- [What you need to do] Transcribe only the lines between the first line of the records and the line containing "assert (Hname : revision_phase_name", inclusive, exactly as written.

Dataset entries
=====

(** With no topic, a deadline of fifteen days or more brings a plain
    "Revision" day, and its sessions divide by the number of topics. *)
Lemma create_daily_schedule_without_topics_long (topic_times : dict num)
    (deadline_days : Z) (daily_hours : num) (times_of_day : list string)
    (pattern : string) (weak : list string) (subject_name : string) :
  dict_get self_session_patterns pattern <> None ->
  times_of_day <> [] ->
  (15 <= deadline_days)%Z ->
  _create_daily_schedule date_after [] topic_times deadline_days daily_hours
    times_of_day pattern weak subject_name = Raise ZeroDivisionError.
Proof.
  intros Hpattern Hslots Hd. unfold _create_daily_schedule.
  destruct (dict_item self_session_patterns pattern) as [session_info | e]
    eqn:Hinfo.
  2:{ apply dict_item_raises in Hinfo. tauto. }
  cbn [bind].
  match goal with
  | |- context [for_each (study_day _ _ _ _ _ _) ?days ?start] =>
      destruct (@study_phase_ok date_after session_info topic_times
                  daily_hours times_of_day weak days start
                  (pattern_break_nonneg _ Hinfo) Hslots)
        as (learned & -> & _);
      [intros t [] |]
  end.
  cbn [bind].
  pose proof (revision_days_long_deadline Hd) as Hthree.
  destruct (@range_cons (revision_days_of deadline_days)) as (rest & ->);
    [lia|].
  cbn [for_each]. unfold revision_day at 1.
  destruct (cyclic_item_ok 0 Hslots) as (slot & ->). cbn [bind].
  assert (Hname : revision_phase_name (revision_days_of deadline_days) 0
                  = "Revision").
  { unfold revision_phase_name.
    destruct (Z.eqb_spec 0 (revision_days_of deadline_days - 1)); [lia|].
    destruct (Z.eqb_spec 0 (revision_days_of deadline_days - 2)); [lia|].
    reflexivity. }
  rewrite Hname, plain_revision_without_topics. reflexivity.
Qed.
(** ** [initialize] *)

(** X11.  [DocEmbeddingRetriever.initialize] never builds an index: the
    index after the call is the index before it.  The call returns normally
    only through its early return, with an index present and no
    [raw_doc_path], and then the retriever is unchanged.  On a retriever
    without an index it raises, and every later [query] still raises
    [ValueError('Not initialized')]. *)
Theorem initialize_builds_no_index provider r index_filename chat_name raw_doc_path :
  let res := initialize provider r index_filename chat_name raw_doc_path in
  index (fst res) = index r /\
  (snd res = inr tt -> fst res = r /\ is_Some (index r) /\ truthy raw_doc_path = false) /\
  (index r = None ->
   snd res <> inr tt /\
   forall argsort text top_k,
     query argsort (fst res) text top_k = ([], inl (ValueError "Not initialized"))).
Proof.
  cbv zeta. unfold initialize.
  destruct (bool_decide_reflect (is_Some (index r))) as [Hidx|Hidx]; cbn [andb].
  - destruct (truthy raw_doc_path) eqn:Hpath; cbn [negb].
    + destruct (provider chat_name raw_doc_path) as [e|p]; cbn [fst snd].
      * split; [done|]. split; [done|]. intros Hnone. rewrite Hnone in Hidx.
        by destruct Hidx.
      * split; [done|]. split; [done|]. intros Hnone. rewrite Hnone in Hidx.
        by destruct Hidx.
    + cbn [fst snd]. split; [done|]. split; [done|].
      intros Hnone. rewrite Hnone in Hidx. by destruct Hidx.
  - assert (forall r', index r' = index r ->
              forall argsort text top_k,
                query argsort r' text top_k = ([], inl (ValueError "Not initialized")))
      as Hquery.
    { intros r' Heq argsort text top_k. unfold query.
      rewrite retrieve_not_initialized; [done|].
      intros [_ Hsome]. by rewrite Heq in Hsome. }
    destruct (provider chat_name raw_doc_path) as [e|p]; cbn [fst snd].
    + split; [done|]. split; [done|]. intros _. split; [done|]. by apply Hquery.
    + split; [done|]. split; [done|]. intros _. split; [done|]. by apply Hquery.
Qed.
(** ** The folds of one candidate *)

(** X3. With more folds than structures in the k-fold pool the search never
    produces a model: [cross_validate] raises for every grid, and a candidate
    whose features and weights were built is refused with [ValueError] when
    the folds are set up. *)
Theorem more_folds_than_structures_rejected `{Collaborators}
    config param_grid kfold_dataset hil :
  Z.of_nat (length (structures kfold_dataset)) < n_splits config ->
  (exists e, cross_validate config param_grid kfold_dataset hil = Raise e) /\
  (forall u na hp m1 m2,
      make_feature (arrange_model_from_hyper_params hp config)
        (structures kfold_dataset) true = Ok m1 ->
      apply_weight m1 (energy_weight config) (force_weight config)
        (high_energy_weights config) hil (length (structures kfold_dataset)) = Ok m2 ->
      is_Some (x m2) ->
      evaluate_candidate config kfold_dataset hil (length (structures kfold_dataset)) u na hp
        = Raise ValueError).
Proof.
  intros Hk. split.
  - unfold cross_validate.
    destruct (derive_force_id_unit _ _) as [u|e]; [|by eexists].
    rewrite bind_Ok_l.
    destruct (atoms_in_first_structure _) as [na|e]; [|by eexists].
    rewrite bind_Ok_l.
    destruct (ParameterGrid_new param_grid) as [[|hp pts]|e]; [by eexists| |by eexists].
    rewrite bind_Ok_l. simpl foldR.
    destruct (evaluate_candidate_too_many_folds config kfold_dataset hil
                (length (structures kfold_dataset)) u na hp Hk) as [e He].
    rewrite (search_body_raise _ _ _ _ _ _ _ _ He). by eexists.
  - intros u na hp m1 m2 H1 H2 [rows Hx]. unfold evaluate_candidate, candidate_scores.
    rewrite H1, bind_Ok_l, H2, bind_Ok_l, Hx, bind_Ok_l.
    by rewrite KFold_split_too_many.
Qed.

(** X4. A candidate that was evaluated was scored on exactly [n_splits]
    folds, with [2 <= n_splits <= n_structures], and its mean score is
    [average] of the combined-target scores of those folds. In fold [j] the
    model left by the fold before (for the first fold, the model with its
    features and weights built) is trained on the target rows of the training
    structures, and the score appended is [rmse] between its prediction and the
    target on the target rows of the held-out structures. The loop appends
    one energy score per fold, and one force score per fold when forces are
    used, none otherwise. *)
Theorem candidate_scored_on_every_fold `{Collaborators}
    config kfold_dataset hil n u na hp m s :
  evaluate_candidate config kfold_dataset hil n u na hp = Ok (m, s) ->
  2 <= n_splits config <= Z.of_nat n /\
  exists sc m1 m2 folds models,
    candidate_scores config kfold_dataset hil n u na hp = Ok (m, sc) /\
    s = average (test_model_rmses sc) /\
    make_feature (arrange_model_from_hyper_params hp config)
      (structures kfold_dataset) true = Ok m1 /\
    apply_weight m1 (energy_weight config) (force_weight config)
      (high_energy_weights config) hil n = Ok m2 /\
    KFold_split shuffled (n_splits config) n = Ok folds /\
    length folds = Z.to_nat (n_splits config) /\
    length models = length folds /\
    last (m2 :: models) = Some m /\
    length (test_model_rmses sc) = length folds /\
    length (test_model_rmses_energy sc) = length folds /\
    length (test_model_rmses_force sc) =
      (if use_force config then length folds else 0%nat) /\
    forall (j : nat) train_index valid_index,
      folds !! j = Some (train_index, valid_index) ->
      let yt := make_yids_for_structure_ids train_index n u (use_force config) in
      let yv := make_yids_for_structure_ids valid_index n u (use_force config) in
      exists before after y p e,
        (m2 :: models) !! j = Some before /\
        models !! j = Some after /\
        train before (yids_target yt) (target kfold_dataset) = Ok after /\
        predict after None = Ok y /\
        getitem y (yids_target yv) = Ok p /\
        getitem (target kfold_dataset) (yids_target yv) = Ok e /\
        test_model_rmses sc !! j = Some (rmse p e).
Proof.
  intros He.
  destruct (evaluate_candidate_Ok _ _ _ _ _ _ _ _ _ He) as (sc & Hc & Hs & _).
  destruct (candidate_scores_trace _ _ _ _ _ _ _ _ _ Hc)
    as (m1 & m2 & folds & models & H1 & H2 & _ & Hf & Hm & Hlast & N1 & N2 & N3 & Hall).
  destruct (KFold_split_Ok _ _ _ _ Hf) as [Hk Hlen].
  split; [done|]. exists sc, m1, m2, folds, models.
  repeat (split; [done|]).
  intros j train_index valid_index Hj.
  destruct (Hall j train_index valid_index Hj)
    as (before & after & y & p & e & pe & ee & Hb & Ha & Ht & Hy & Hp & Hee & Hlt & _).
  by exists before, after, y, p, e.
Qed.

(** ** The grid a configuration gives *)

Lemma arange_length (start stop : Z) :
  length (arange start stop 5) = Z.to_nat ((stop - start + 4) `div` 5).
Proof.
  unfold arange. rewrite length_fmap, length_seqZ. f_equal.
  pose proof (Z.div_mod (start - stop) 5 ltac:(lia)).
  pose proof (Z.mod_pos_bound (start - stop) 5 ltac:(lia)).
  pose proof (Z.div_mod (stop - start + 4) 5 ltac:(lia)).
  pose proof (Z.mod_pos_bound (stop - start + 4) 5 ltac:(lia)).
  lia.
Qed.

Lemma make_param_grid_Ok config g :
  make_param_grid config = Ok g ->
  exists num,
    cutoff_radius_num config = Ok num /\ 0 <= num /\
    length (grid_cutoff_radius g) = Z.to_nat num /\
    grid_gaussian_params2_num g =
      arange (gaussian_params2_num_min config) (gaussian_params2_num_max config + 5) 5 /\
    grid_alpha g = alpha config.
Proof.
  unfold make_param_grid. intros Hg.
  apply bind_Ok in Hg as (num & Hnum & Hg).
  apply bind_Ok in Hg as (l & Hl & Hg). injection Hg as <-. simpl.
  exists num. split; [done|].
  split. { unfold linspace in Hl. destruct (Z.ltb_spec num 0); [discriminate|lia]. }
  split; [by apply (linspace_length _ _ _ _ Hl)|done].
Qed.

(** X5. Which configurations skip cross-validation: for a configuration whose
    grid is built, the fast path is taken exactly when the radius count
    [int((max - min) / 2.0) + 1] is 1, the maximum Gaussian count lies in
    [(min - 5, min]], and one regularization value is given. *)
Theorem fast_path_in_config_terms (config : Config) (g : ParamGrid) :
  make_param_grid config = Ok g ->
  (dont_cross_validate g = true <->
   cutoff_radius_num config = Ok 1 /\
   gaussian_params2_num_min config - 5 < gaussian_params2_num_max config
     <= gaussian_params2_num_min config /\
   length (alpha config) = 1%nat).
Proof.
  intros Hg. destruct (make_param_grid_Ok _ _ Hg) as (num & Hnum & Hpos & Hr & Hk & Ha).
  rewrite dont_cross_validate_spec, Hr, Hk, Ha, arange_length, Hnum.
  set (gmin := gaussian_params2_num_min config).
  set (gmax := gaussian_params2_num_max config).
  pose proof (Z.div_mod (gmax + 5 - gmin + 4) 5 ltac:(lia)).
  pose proof (Z.mod_pos_bound (gmax + 5 - gmin + 4) 5 ltac:(lia)).
  split.
  - intros (H1 & H2 & H3). split; [f_equal; lia|]. split; [lia|done].
  - intros (H1 & H2 & H3). injection H1 as ->. split; [done|]. split; [lia|done].
Qed.

(** X6. How many candidates a configuration makes the search evaluate: for
    a grid with a point at all, the number of regularization values, times the
    radius count [int((max - min) / 2.0) + 1], times
    [floor((gmax - gmin + 9) / 5)] Gaussian counts. *)
Theorem grid_candidate_count (config : Config) (g : ParamGrid) :
  make_param_grid config = Ok g ->
  ParameterGrid g <> [] ->
  exists num,
    cutoff_radius_num config = Ok num /\ 0 < num /\
    length (ParameterGrid g) =
      (length (alpha config) *
       (Z.to_nat num *
        Z.to_nat ((gaussian_params2_num_max config - gaussian_params2_num_min config + 9)
                    `div` 5)))%nat.
Proof.
  intros Hg Hne. destruct (make_param_grid_Ok _ _ Hg) as (num & Hnum & Hpos & Hr & Hk & Ha).
  exists num. split; [done|].
  assert (Hlen : length (ParameterGrid g) =
    (length (alpha config) *
     (Z.to_nat num *
      Z.to_nat ((gaussian_params2_num_max config - gaussian_params2_num_min config + 9)
                  `div` 5)))%nat).
  { rewrite ParameterGrid_length, Hr, Hk, Ha, arange_length. do 4 f_equal. lia. }
  split; [|exact Hlen].
  destruct (decide (num = 0)) as [->|Hn]; [|lia].
  exfalso. apply Hne. apply nil_length_inv. rewrite Hlen. simpl. lia.
Qed.

(** X7. The fast path never reads [n_splits]: for a configuration with a
    one-point grid, a run of [train_and_eval] gives the same outcome, result
    or exception, whatever the fold count is set to, a count below 2 included
    (provided the high-energy index sets do not depend on it). *)
Theorem fast_path_ignores_n_splits `{Collaborators}
    config (k : Z) kfold_dataset test_dataset yids_for_kfold g :
  make_param_grid config = Ok g ->
  dont_cross_validate g = true ->
  (forall i n_structure u,
     make_high_energy_index i (with_n_splits k config) n_structure u yids_for_kfold =
     make_high_energy_index i config n_structure u yids_for_kfold) ->
  train_and_eval (with_n_splits k config) kfold_dataset test_dataset yids_for_kfold =
  train_and_eval config kfold_dataset test_dataset yids_for_kfold.
Proof.
  intros Hg Hd Hidx.
  assert (Hg' : make_param_grid (with_n_splits k config) = Ok g) by exact Hg.
  assert (Ho : forall n u t,
    high_energy_override (with_n_splits k config) n test_dataset u yids_for_kfold t =
    high_energy_override config n test_dataset u yids_for_kfold t).
  { intros n u t. unfold high_energy_override.
    change (high_energy_override_needed (with_n_splits k config))
      with (high_energy_override_needed config).
    change (high_energy_weights (with_n_splits k config)) with (high_energy_weights config).
    destruct (high_energy_override_needed config) as [[|]|e]; [|reflexivity..].
    rewrite !bind_Ok_l.
    replace ((fun i : nat => make_high_energy_index (Z.of_nat i + 1) (with_n_splits k config)
                (length (structures test_dataset) + n)%nat u yids_for_kfold)
             <$> seq 0 (length (high_energy_weights config)))
      with ((fun i : nat => make_high_energy_index (Z.of_nat i + 1) config
                (length (structures test_dataset) + n)%nat u yids_for_kfold)
             <$> seq 0 (length (high_energy_weights config))); [reflexivity|].
    apply list_fmap_ext. intros ? i _. by rewrite Hidx. }
  unfold train_and_eval.
  destruct (derive_force_id_unit _ _) as [u|e]; [|reflexivity]. rewrite !bind_Ok_l.
  destruct (atoms_in_first_structure _) as [na|e]; [|reflexivity]. rewrite !bind_Ok_l.
  change (apply_dataset_weights (with_n_splits k config))
    with (apply_dataset_weights config).
  rewrite Ho.
  destruct (high_energy_override config _ _ _ _ _) as [[hil target_v]|e]; [|reflexivity].
  rewrite !bind_Ok_l, Hg, Hg', !bind_Ok_l.
  unfold select_retained_model. rewrite Hd.
  reflexivity.
Qed.
Lemma missing_required_run ext :
  missing_required v (mkWorld (h ++ ext) lg ck tk) =
  (Ok (lacks_required t), mkWorld (h ++ ext) lg ck tk).
Proof.
  apply read_transformed_user_inv in Hread as (l & d & -> & Hl & Hi & Hn & He).
  unfold missing_required, lacks_required.
  step_with ltac:(eapply get_field; eassumption).
  step_with ltac:(reflexivity).
  destruct (Z.eqb (Data.user_id t) 0); simpl; [reflexivity|].
  step_with ltac:(eapply get_field; eassumption).
  step_with ltac:(reflexivity).
  rewrite negb_involutive. reflexivity.
Qed.

Lemma validate_user_run errs total a b :
  validate_user (VRef (length h + 1)) v
    (mkWorld (h ++ validation_store (length h + 0) errs total a b) lg ck tk) =
  (Ok tt,
   mkWorld (h ++ validation_store (length h + 0)
              (errs ++ map VStr
                 (messages
                    (str_of (h ++ validation_store (length h + 0) errs total a b) v)
                    t))
              total
              (a + bool_Z (is_valid t)) (b + bool_Z (negb (is_valid t))))
           lg ck tk).
Proof.
  unfold validate_user. rewrite (bind_ok _ _ _ _ _ (missing_required_run _)).
  apply read_transformed_user_inv in Hread as (l & d & -> & Hl & Hi & Hn & He).
  unfold messages, is_valid, lacks_domain, validation_store, validation_obj.
  destruct (lacks_required t); destruct (String.eqb (Data.email_domain t) "") eqn:Hd;
    repeat first
      [ rewrite bind_assoc
      | run_step
      | step_with ltac:(eapply get_field; eassumption)
      | step_with ltac:(eapply subscript_old; eassumption)
      | step_with ltac:(reflexivity)
      | progress (cbn [negb]; rewrite ?Hd; unfold increment) ].
  all: erewrite store_new by reflexivity.
  all: try match goal with
           | |- context [str_of ?hp (VRef ?r)] =>
               generalize (str_of hp (VRef r)); intros shown
           end.
  all: simpl; rewrite ?Z.add_0_r, ?app_nil_r, <- ?app_assoc; reflexivity.
Qed.
End ValidateUser.

Lemma count_valid_cons t ts :
  count_valid (t :: ts) = (bool_Z (is_valid t) + count_valid ts)%Z.
Proof.
  unfold count_valid. cbn [List.filter].
  destruct (is_valid t); cbn [length bool_Z]; lia.
Qed.

Lemma count_invalid_cons t ts :
  count_invalid (t :: ts) = (bool_Z (negb (is_valid t)) + count_invalid ts)%Z.
Proof.
  unfold count_invalid. cbn [List.filter].
  destruct (is_valid t); cbn [length bool_Z negb]; lia.
Qed.

Lemma count_total ts :
  (count_valid ts + count_invalid ts)%Z = Z.of_nat (length ts).
Proof.
  induction ts as [|t ts IH]; [reflexivity|].
  rewrite count_valid_cons, count_invalid_cons. cbn [length].
  destruct (is_valid t); cbn [bool_Z negb]; lia.
Qed.

Lemma validate_loop h vs ts :
  Forall2 (fun v t => read_transformed_user h v = Some t) vs ts ->
  forall errs total a b lg ck tk,
  exists msgs,
    Forall2 (fun t m => exists shown, m = messages shown t) ts msgs /\
    for_each vs (validate_user (VRef (length h + 1)))
      (mkWorld (h ++ validation_store (length h + 0) errs total a b) lg ck tk) =
    (Ok tt,
     mkWorld (h ++ validation_store (length h + 0) (errs ++ map VStr (concat msgs))
                     total (a + count_valid ts) (b + count_invalid ts))
             lg ck tk).
Proof.
  induction 1 as [|v t vs ts Hv _ IH]; intros errs total a b lg ck tk.
  - exists []. split; [constructor|]. simpl.
    unfold count_valid, count_invalid. simpl. rewrite app_nil_r, !Z.add_0_r. reflexivity.
  - simpl for_each.
    rewrite (bind_ok _ _ _ _ _ (validate_user_run h lg ck tk v t Hv errs total a b)).
    edestruct IH as (msgs & Hmsgs & ->).
    eexists (_ :: msgs). split; [constructor; eauto|].
    rewrite count_valid_cons, count_invalid_cons. simpl concat.
    rewrite map_app, <- app_assoc, !Z.add_assoc. reflexivity.
Qed.

Lemma read_transformed_data_inv h tdata ts :
  read_transformed_data h tdata = Some ts ->
  exists l d lc vs, tdata = VRef l /\ h !! l = Some (ODict d) /\
    dict_lookup d "transformed_users" = Some (VRef lc) /\
    h !! lc = Some (OList vs) /\
    Forall2 (fun v t => read_transformed_user h v = Some t) vs ts.
Proof.
  unfold read_transformed_data. intros H.
  destruct (read_collection h tdata "transformed_users") as [vs|] eqn:Hc;
    simpl in H; [|discriminate].
  apply read_collection_inv in Hc as (l & d & lc & -> & Hl & Hd & Hlc).
  apply mapM_Some in H. eauto 10.
Qed.

Lemma validate_data_ok h lg ck tk tdata ts :
  read_transformed_data h tdata = Some ts ->
  exists msgs,
    Forall2 (fun t m => exists shown, m = messages shown t) ts msgs /\
    validate_data [tdata] (mkWorld h lg ck tk) =
    (Ok (VRef (length h + 1)),
     mkWorld (h ++ validation_store (length h + 0) (map VStr (concat msgs))
                     (VInt (Z.of_nat (length ts))) (count_valid ts) (count_invalid ts))
             (lg ++ [(INFO, "Starting data validation...");
                     (INFO, "Validation complete: " +:+ Str.of_Z (count_valid ts)
                            +:+ " valid, " +:+ Str.of_Z (count_invalid ts)
                            +:+ " invalid records")])
             ck tk).
Proof.
  intros Hread.
  apply read_transformed_data_inv in Hread as (l & d & lc & vs & -> & Hl & Hd & Hlc & Hvs).
  destruct (validate_loop h vs ts Hvs [] (VInt (Z.of_nat (length vs))) 0%Z 0%Z
              (lg ++ [(INFO, "Starting data validation...")]) ck tk)
    as (msgs & Hmsgs & Hloop).
  exists msgs. split; [exact Hmsgs|].
  rewrite (world_nil h lg). unfold validate_data.
  run_step.
  step_with ltac:(eapply subscript_old; eassumption).
  step_with ltac:(eapply len_old; eassumption).
  run_step. run_step.
  step_with ltac:(eapply iterate_old; eassumption).
  step_with ltac:(exact Hloop).
  unfold validation_store, validation_obj.
  repeat run_step. rewrite ret_run.
  rewrite (Forall2_length _ _ _ Hvs), <- app_assoc. reflexivity.
Qed.

Lemma mapM_read_str es : mapM read_str (map VStr es) = Some es.
Proof. apply mapM_Some. induction es; constructor; auto. Qed.

Lemma read_validation_store h es t a b :
  read_validation_results (h ++ validation_store (length h + 0) (map VStr es) (VInt t) a b)
                          (VRef (length h + 1))
  = Some (Data.mk_validation_results t a b es).
Proof.
  unfold read_validation_results, read_collection, read_dict, read_list.
  repeat (progress (rewrite ?lookup_new; simpl)).
  rewrite mapM_read_str. reflexivity.
Qed.

(** ** Load *)

Lemma read_validation_results_inv h v r :
  read_validation_results h v = Some r ->
  exists l d lc vs, v = VRef l /\ h !! l = Some (ODict d) /\
    dict_lookup d "total_records" = Some (VInt (Data.total_records r)) /\
    dict_lookup d "valid_records" = Some (VInt (Data.valid_records r)) /\
    dict_lookup d "invalid_records" = Some (VInt (Data.invalid_records r)) /\
    dict_lookup d "validation_errors" = Some (VRef lc) /\
    h !! lc = Some (OList vs) /\
    Forall2 (fun v e => read_str v = Some e) vs (Data.validation_errors r).
Proof.
  unfold read_validation_results. intros H.
  destruct (read_dict h v) as [d|] eqn:Hd; simpl in H; [|discriminate].
  destruct (field_int d "total_records") as [t|] eqn:Ht; simpl in H; [|discriminate].
  destruct (field_int d "valid_records") as [a|] eqn:Ha; simpl in H; [|discriminate].
  destruct (field_int d "invalid_records") as [b|] eqn:Hb; simpl in H; [|discriminate].
  destruct (read_collection h v "validation_errors") as [vs|] eqn:Hc;
    simpl in H; [|discriminate].
  destruct (mapM read_str vs) as [es|] eqn:Hes; simpl in H; [|discriminate].
  injection H as <-. simpl.
  apply read_collection_inv in Hc as (l & d' & lc & -> & Hl & Hd' & Hlc).
  unfold read_dict in Hd. rewrite Hl in Hd. injection Hd as ->.
  apply mapM_Some in Hes.
  exists l, d, lc, vs. repeat split; auto using field_int_inv.
Qed.
(** A rational stands for the finite number it is. *)
Coercion Js.Finite : Q >-> Js.JsNumber.
Bind Scope Q_scope with Js.JsNumber.

(** ** The main-world shield ([content/main-world.ts]) *)

Module MainWorld.

Definition AD_URL_PATTERNS : list string :=
  [ "exoclick"; "adsterra"; "juicyads"; "trafficjunky";
    "popunder"; "clickunder"; "propellerads"; "hilltopads";
    "adcash"; "clickadu"; "popcash"; "popads"; "admaven";
    "revcontent" ].

Definition AD_HTML_MARKERS : list string :=
  [ "data-element"; "data-izone"; "title=" +:+ Js.dq +:+ "offer" +:+ Js.dq;
    "title=" +:+ Js.dq +:+ "Advertisement" +:+ Js.dq ].

(** The two keywords of the second test of the patched [window.open]. *)
Definition SUSPICIOUS_KEYWORDS : list string := [ "popunder"; "clickunder" ].

Definition isAdNetworkUrl (url : string) : bool :=
  if String.eqb url "" then false
  else
    let lower := Js.toLowerCase url in
    existsb (fun p => Js.includes lower p) AD_URL_PATTERNS.

Definition hasAdMarkers (html : string) : bool :=
  if String.eqb html "" || (String.length html <? 20)%nat then false
  else existsb (fun m => Js.includes html m) AD_HTML_MARKERS.

(** *** Nodes, as far as the shield looks at them

    A node handed to [appendChild] is a text-like node (no
    [hasAttribute]), an element that is not an [HTMLElement] (an SVG or
    MathML element; its [className] is then not a string), or an
    [HTMLElement]. The inline style maps a property to its value and
    priority. *)

Inductive NodeKind := NonElement | OtherElement | HtmlElement.

Record DomNode := Node {
  kind : NodeKind;
  attributes : list (string * string);
  className : option string;
  style : gmap string (string * string);
}.

Definition hasAttribute (name : string) (el : DomNode) : bool :=
  existsb (fun a => String.eqb (fst a) name) (attributes el).

(** [el.style.setProperty(prop, value, priority)] *)
Definition setProperty (prop value priority : string) (el : DomNode) : DomNode :=
  Node (kind el) (attributes el) (className el)
       (<[prop := (value, priority)]> (style el)).

Definition isAdMarkerElement (el : DomNode) : bool :=
  match kind el with
  | NonElement => false (* typeof el.hasAttribute !== 'function' *)
  | _ =>
      hasAttribute "data-element" el ||
      hasAttribute "data-izone" el ||
      match className el with
      | Some cls => Js.includes cls "AdSlot"
      | None => false
      end
  end.

(** *** The patched operations

    Each patched operation either returns without calling the original
    one, or calls it; the outcome records which, and with what
    arguments. The value returned to the page is then [null]/[undefined]
    or the original operation's result. *)

Inductive OpenOutcome :=
| OpenBlocked   (* return null *)
| OpenDelegated (url name specs : option string).
    (* return originalOpen.call(window, url, name, specs) *)

Definition patchedOpen (url name specs : option string) : OpenOutcome :=
  let urlStr := match url with Some u => u | None => "" end in
  if String.eqb urlStr "" || String.eqb urlStr "about:blank" ||
     Js.startsWith urlStr "blob:" || Js.startsWith urlStr "data:"
  then OpenDelegated url name specs
  else if isAdNetworkUrl urlStr then OpenBlocked
  else
    let lower := Js.toLowerCase urlStr in
    if Js.includes lower "popunder" || Js.includes lower "clickunder"
    then OpenBlocked
    else OpenDelegated url name specs.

=====

- [Task result]
(** With no topic, a deadline of fifteen days or more brings a plain
    "Revision" day, and its sessions divide by the number of topics. *)
Lemma create_daily_schedule_without_topics_long (topic_times : dict num)
    (deadline_days : Z) (daily_hours : num) (times_of_day : list string)
    (pattern : string) (weak : list string) (subject_name : string) :
  dict_get self_session_patterns pattern <> None ->
  times_of_day <> [] ->
  (15 <= deadline_days)%Z ->
  _create_daily_schedule date_after [] topic_times deadline_days daily_hours
    times_of_day pattern weak subject_name = Raise ZeroDivisionError.
Proof.
  intros Hpattern Hslots Hd. unfold _create_daily_schedule.
  destruct (dict_item self_session_patterns pattern) as [session_info | e]
    eqn:Hinfo.
  2:{ apply dict_item_raises in Hinfo. tauto. }
  cbn [bind].
  match goal with
  | |- context [for_each (study_day _ _ _ _ _ _) ?days ?start] =>
      destruct (@study_phase_ok date_after session_info topic_times
                  daily_hours times_of_day weak days start
                  (pattern_break_nonneg _ Hinfo) Hslots)
        as (learned & -> & _);
      [intros t [] |]
  end.
  cbn [bind].
  pose proof (revision_days_long_deadline Hd) as Hthree.
  destruct (@range_cons (revision_days_of deadline_days)) as (rest & ->);
    [lia|].
  cbn [for_each]. unfold revision_day at 1.
  destruct (cyclic_item_ok 0 Hslots) as (slot & ->). cbn [bind].
  assert (Hname : revision_phase_name (revision_days_of deadline_days) 0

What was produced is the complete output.